- _What you are asked to do_:
The lines from the start of the records through the one containing "#[local] Open Scope list_scope." are to be transcribed exactly, and nothing else.
BEGIN Provided records
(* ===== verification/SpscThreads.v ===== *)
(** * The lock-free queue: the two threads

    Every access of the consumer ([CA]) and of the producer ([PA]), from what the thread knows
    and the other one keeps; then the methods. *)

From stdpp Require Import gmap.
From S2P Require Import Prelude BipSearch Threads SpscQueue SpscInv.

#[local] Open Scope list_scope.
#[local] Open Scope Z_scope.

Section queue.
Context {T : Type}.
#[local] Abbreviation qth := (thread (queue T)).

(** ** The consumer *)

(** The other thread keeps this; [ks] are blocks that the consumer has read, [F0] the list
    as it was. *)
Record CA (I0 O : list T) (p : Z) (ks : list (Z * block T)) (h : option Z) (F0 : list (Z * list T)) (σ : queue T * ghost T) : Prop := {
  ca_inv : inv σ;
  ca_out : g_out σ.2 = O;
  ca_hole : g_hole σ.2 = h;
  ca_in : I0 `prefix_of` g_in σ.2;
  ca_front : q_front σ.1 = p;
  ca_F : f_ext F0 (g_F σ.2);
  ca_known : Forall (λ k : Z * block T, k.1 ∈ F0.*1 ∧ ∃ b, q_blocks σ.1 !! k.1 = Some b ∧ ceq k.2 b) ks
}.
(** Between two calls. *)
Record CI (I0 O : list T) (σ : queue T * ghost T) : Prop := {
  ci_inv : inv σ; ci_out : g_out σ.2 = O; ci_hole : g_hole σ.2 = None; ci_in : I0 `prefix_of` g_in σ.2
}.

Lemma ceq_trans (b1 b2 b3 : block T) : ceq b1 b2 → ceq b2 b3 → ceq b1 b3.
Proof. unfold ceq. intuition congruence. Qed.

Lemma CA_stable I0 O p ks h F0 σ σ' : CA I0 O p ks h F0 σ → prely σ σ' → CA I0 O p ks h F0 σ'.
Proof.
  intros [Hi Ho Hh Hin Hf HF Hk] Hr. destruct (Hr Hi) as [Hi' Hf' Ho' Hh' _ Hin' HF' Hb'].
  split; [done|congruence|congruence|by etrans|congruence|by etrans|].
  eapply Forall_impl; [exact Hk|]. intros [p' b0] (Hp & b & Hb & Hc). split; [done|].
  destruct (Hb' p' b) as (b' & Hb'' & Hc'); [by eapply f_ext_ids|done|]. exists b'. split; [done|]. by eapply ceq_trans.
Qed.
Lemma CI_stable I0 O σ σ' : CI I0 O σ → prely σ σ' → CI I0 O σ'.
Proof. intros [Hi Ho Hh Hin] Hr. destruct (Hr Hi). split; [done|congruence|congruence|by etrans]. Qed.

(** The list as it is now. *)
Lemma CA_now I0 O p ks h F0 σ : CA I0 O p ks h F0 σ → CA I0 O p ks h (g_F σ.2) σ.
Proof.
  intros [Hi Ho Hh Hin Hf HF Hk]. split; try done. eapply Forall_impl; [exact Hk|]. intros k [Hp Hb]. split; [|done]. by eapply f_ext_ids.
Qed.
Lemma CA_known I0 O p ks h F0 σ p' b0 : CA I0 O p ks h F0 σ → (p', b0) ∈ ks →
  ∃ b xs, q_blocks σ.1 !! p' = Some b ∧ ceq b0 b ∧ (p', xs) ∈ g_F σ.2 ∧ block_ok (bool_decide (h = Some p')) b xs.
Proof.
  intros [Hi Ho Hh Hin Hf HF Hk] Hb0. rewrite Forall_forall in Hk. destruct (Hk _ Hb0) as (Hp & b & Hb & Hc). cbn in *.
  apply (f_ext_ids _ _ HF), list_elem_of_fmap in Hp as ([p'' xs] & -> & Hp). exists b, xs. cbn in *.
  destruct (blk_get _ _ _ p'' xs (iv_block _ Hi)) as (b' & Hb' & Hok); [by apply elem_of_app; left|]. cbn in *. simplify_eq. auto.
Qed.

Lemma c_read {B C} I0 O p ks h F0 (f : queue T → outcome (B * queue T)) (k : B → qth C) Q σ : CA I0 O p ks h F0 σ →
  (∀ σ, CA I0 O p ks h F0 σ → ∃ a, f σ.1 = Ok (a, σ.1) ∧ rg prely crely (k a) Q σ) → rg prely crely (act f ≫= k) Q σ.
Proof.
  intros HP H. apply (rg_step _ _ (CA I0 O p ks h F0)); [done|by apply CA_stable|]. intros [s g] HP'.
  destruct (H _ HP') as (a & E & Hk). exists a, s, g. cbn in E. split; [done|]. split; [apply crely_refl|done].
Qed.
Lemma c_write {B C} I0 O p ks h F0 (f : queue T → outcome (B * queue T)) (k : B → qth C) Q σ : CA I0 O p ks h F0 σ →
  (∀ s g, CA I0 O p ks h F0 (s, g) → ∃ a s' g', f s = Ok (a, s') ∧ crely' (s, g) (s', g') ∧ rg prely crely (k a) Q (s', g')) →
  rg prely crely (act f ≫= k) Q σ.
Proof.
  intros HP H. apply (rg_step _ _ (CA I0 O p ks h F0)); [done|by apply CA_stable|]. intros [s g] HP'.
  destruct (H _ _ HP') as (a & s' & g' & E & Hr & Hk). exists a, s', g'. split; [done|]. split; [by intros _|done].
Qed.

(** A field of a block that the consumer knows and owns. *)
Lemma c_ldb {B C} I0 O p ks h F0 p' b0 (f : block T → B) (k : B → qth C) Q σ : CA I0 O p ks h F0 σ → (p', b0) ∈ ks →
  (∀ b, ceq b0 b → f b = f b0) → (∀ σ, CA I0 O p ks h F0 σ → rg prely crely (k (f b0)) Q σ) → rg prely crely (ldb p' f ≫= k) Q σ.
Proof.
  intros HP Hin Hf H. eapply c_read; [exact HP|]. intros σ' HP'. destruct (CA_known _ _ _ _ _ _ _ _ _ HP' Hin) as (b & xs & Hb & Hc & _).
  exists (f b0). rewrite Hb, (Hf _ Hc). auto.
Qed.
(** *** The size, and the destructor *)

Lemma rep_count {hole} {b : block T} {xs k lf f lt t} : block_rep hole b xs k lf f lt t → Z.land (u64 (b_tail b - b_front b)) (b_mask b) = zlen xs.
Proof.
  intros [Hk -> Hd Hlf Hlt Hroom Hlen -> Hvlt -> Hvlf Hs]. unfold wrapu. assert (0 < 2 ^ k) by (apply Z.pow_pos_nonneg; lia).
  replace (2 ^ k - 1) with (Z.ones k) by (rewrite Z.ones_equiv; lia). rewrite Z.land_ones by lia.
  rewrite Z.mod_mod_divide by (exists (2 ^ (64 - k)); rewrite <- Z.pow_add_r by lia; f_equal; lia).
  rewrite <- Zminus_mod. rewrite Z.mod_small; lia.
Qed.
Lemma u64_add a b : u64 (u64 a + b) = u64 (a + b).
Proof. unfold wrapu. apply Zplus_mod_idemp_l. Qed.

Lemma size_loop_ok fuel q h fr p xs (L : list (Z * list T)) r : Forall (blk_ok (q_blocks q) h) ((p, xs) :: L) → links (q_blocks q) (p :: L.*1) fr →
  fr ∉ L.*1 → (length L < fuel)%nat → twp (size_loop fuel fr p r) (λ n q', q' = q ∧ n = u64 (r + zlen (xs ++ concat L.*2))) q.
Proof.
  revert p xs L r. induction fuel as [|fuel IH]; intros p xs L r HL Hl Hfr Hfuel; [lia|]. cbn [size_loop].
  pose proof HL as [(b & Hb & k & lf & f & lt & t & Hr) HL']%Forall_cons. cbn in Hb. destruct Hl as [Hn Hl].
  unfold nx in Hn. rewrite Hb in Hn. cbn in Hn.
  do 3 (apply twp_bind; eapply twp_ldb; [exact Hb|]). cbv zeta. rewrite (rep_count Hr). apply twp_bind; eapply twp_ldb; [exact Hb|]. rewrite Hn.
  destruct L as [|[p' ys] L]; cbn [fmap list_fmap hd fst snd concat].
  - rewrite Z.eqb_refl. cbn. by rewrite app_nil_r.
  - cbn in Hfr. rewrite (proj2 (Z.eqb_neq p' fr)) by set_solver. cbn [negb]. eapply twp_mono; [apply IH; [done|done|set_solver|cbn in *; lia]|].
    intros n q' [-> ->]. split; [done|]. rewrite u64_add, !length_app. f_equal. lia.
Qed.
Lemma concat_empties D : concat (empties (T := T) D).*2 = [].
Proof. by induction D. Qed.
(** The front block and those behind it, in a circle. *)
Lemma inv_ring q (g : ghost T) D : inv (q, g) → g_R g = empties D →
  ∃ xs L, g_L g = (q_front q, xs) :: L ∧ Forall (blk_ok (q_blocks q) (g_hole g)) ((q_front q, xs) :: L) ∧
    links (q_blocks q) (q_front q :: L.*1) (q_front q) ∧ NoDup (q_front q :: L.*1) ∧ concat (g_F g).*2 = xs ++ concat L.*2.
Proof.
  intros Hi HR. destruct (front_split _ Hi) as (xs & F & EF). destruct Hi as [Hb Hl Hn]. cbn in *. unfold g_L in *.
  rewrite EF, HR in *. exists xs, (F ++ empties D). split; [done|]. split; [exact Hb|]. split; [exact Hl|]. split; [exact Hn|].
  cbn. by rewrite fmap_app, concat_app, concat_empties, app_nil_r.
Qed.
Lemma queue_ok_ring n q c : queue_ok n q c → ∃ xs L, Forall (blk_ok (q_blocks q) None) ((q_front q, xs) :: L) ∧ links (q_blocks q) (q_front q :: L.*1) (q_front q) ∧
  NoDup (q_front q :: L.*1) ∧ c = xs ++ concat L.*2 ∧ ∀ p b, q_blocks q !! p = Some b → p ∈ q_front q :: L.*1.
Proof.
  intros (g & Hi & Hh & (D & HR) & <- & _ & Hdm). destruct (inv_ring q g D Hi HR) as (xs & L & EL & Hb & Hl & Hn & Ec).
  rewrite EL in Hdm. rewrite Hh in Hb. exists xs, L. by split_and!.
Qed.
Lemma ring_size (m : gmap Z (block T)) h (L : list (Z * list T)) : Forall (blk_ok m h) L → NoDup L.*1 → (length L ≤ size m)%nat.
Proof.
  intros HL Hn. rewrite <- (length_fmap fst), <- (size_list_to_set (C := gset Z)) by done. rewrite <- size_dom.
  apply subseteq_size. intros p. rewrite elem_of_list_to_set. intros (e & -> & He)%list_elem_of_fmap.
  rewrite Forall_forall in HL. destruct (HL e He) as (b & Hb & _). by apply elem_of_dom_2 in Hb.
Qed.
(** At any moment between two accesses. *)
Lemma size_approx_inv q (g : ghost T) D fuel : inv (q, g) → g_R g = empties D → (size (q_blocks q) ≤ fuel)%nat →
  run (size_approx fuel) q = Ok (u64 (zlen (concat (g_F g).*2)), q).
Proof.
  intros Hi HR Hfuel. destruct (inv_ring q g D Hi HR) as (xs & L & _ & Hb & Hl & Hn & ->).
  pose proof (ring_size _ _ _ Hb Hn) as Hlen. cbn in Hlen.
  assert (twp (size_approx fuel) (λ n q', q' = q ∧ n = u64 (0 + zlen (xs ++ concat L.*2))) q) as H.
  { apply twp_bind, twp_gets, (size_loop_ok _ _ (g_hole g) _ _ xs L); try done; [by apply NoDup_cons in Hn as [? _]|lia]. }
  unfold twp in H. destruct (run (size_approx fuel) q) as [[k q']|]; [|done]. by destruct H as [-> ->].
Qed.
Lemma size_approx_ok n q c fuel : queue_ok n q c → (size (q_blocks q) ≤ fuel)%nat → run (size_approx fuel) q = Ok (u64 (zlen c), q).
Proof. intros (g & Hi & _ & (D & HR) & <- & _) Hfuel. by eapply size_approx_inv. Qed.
END Provided records
- _Your solution_:
(* ===== verification/SpscThreads.v ===== *)
(** * The lock-free queue: the two threads

    Every access of the consumer ([CA]) and of the producer ([PA]), from what the thread knows
    and the other one keeps; then the methods. *)

From stdpp Require Import gmap.
From S2P Require Import Prelude BipSearch Threads SpscQueue SpscInv.

#[local] Open Scope list_scope.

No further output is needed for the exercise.